図7-2に、野生型の部分配列(配列番号17)及び該部分配列に対応する改変パターンAの配列(配列番号18)および改変パターンBの配列(配列番号19)を示す。また、生後まもなくから恒常的な高血糖値を示したことから(
図7-3)、標的遺伝子の改変によって期待される表現型(疾患の発症)が認められた。
【0036】
(2)モザイク改変回避法
野生型マーモセットの自然交配胚の割球の核を移植した再構成胚(
図8A)は、仮親の子宮に移植後、146日に帝王切開により出生した。出生時体重は36.8g、子供は外貌上の異常は認められず(
図8B)、ドナー胚由来の親子鑑定結果が得られ(
図8C)、再構成胚の作出方法が確立された。GV(Germinal Vesicle)卵子またはIVM-IVF(in vitro maturation-in vivo maturation)卵子にモザイク改変を引き起こすことが既知であるc-kit遺伝子標的CRISPR/Cas9(Kumita W. et al., Scientific Reports, 2019)を注入した後、発生したそれらの胚の割球を分割してドナーとする。それらのドナーから再構成胚を作出して発生させた割球を調べることにより、ドナー由来の均質な胚が作出されていることを確認することができる(
図9)。目的とする遺伝子改変パターンを示した胚を仮親雌マーモセットの子宮へ移植する。この個体作出法により、出生子を獲得することができる。出生したマーモセットの毛根細胞ゲノム由来サブクローンをシークエンス解析し、均質な遺伝子改変パターンが得られたことを確認することができる。
【0037】
3.考察
INS遺伝子を標的としたCRSPR/Cas9のマーモセット受精卵注入により、注入後発生した胚内で5つの標的遺伝子改変パターンが生じるモザイク改変を引き起こすことが明らかになったツールをもちいて、ツール注入後の発生胚の割球を分割して仮親へ移植することで、改変パターン数を3つにまで低減した個体を作出した。この結果により、本発明方法ではゲノム編集ツールを挿入した胚内で予想される標的遺伝子改変のパターン数を減らすことができ、出生個体でも、モザイク改変の割合を低減することが可能であることが明らかになった。また出生個体は期待する疾患の病態を生後1.5か月と早期に示したことから、本発明方法は出生個体の表現型発現に寄与したと考えられる。
【0038】
改変パターンを均質化した個体作出の手法においては、割球を核移植した胚が正常に妊娠、出生することが認められれば、標的遺伝子改変を均質化した個体の作出に有用であることが示される。
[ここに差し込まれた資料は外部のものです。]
(** X3.  When the rows of the reply have distinct sensors, no sensor is
    returned twice among the spikes or twice among the flagged sensors, and
    the flagged sensors number the rows of the reply less the clean rows; so
    spikes and flagged sensors together never outnumber the rows. *)
Theorem outputs_without_repeats (api : string) (ids : list Z) (thr : Q)
    (w : world) :
  let run := fst (Get_spikes_df api ids thr w) in
  let spikes := fst (fst run) in
  let flagged := snd run in
  let url :=
    ("https://api.purpleair.com/v1/sensors?" ++ query_string ids)%string in
  let data := purpleair w url api in
  let clean :=
    clean_df (utc_clock w + latency w + local_utcoffset w) (sensors_df data) in
  NoDup (map a_sensor_index data) ->
  NoDup (map s_sensor_index spikes)
  /\ NoDup flagged
  /\ (List.length flagged + List.length clean = List.length data)%nat
  /\ (List.length spikes + List.length flagged <= List.length data)%nat.
Proof.
  intros run spikes flagged url data clean Hnd.
  destruct (Get_spikes_df_run api ids thr w) as [E _].
  subst spikes flagged run. rewrite E. cbn [fst snd].
  fold url. fold data. fold clean.
  assert (Hnd' : NoDup (map sensor_index (sensors_df data))).
  { unfold sensors_df. rewrite map_map. exact Hnd. }
  set (now := utc_clock w + latency w + local_utcoffset w) in *.
  assert (Hlen : (List.length (flagged_sensor_ids (sensors_df data) clean)
                  + List.length clean = List.length data)%nat).
  { unfold flagged_sensor_ids. subst clean.
    rewrite flagged_df_filter by exact Hnd'.
    rewrite clean_df_filter, !length_map.
    rewrite Nat.add_comm, filter_split_length.
    unfold sensors_df. apply length_map. }
  assert (Hsp : (List.length (spikes_df thr clean) <= List.length clean)%nat).
  { unfold spikes_df. rewrite length_map. apply filter_length_le. }
  split; [| split; [| split]].
  - unfold spikes_df. rewrite map_map. simpl.
    apply (distinct_keys_filter c_sensor_index). subst clean.
    rewrite clean_ids_filter. now apply distinct_keys_filter.
  - unfold flagged_sensor_ids, flagged_df. now apply distinct_keys_filter.
  - exact Hlen.
  - lia.
Qed.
その結果、モザイク改変胚の割球をドナーとして、再構築胚を作出して得られた割球および個体の均質化が確認され、遺伝子改変時に生じるモザイク改変の回避が可能であることが明らかになる。
【0039】
なお本発明は、piggyBacなどトランスポゾンシステムによる目的遺伝子挿入などゲノム編集技術以外の遺伝子改変ツールをもちいた個体作出でも適用可能である。またマーモセットに限らず、胚内の割球が分割可能なすべての動物種において、モザイク低減を可能とする有用な方法と考えられる。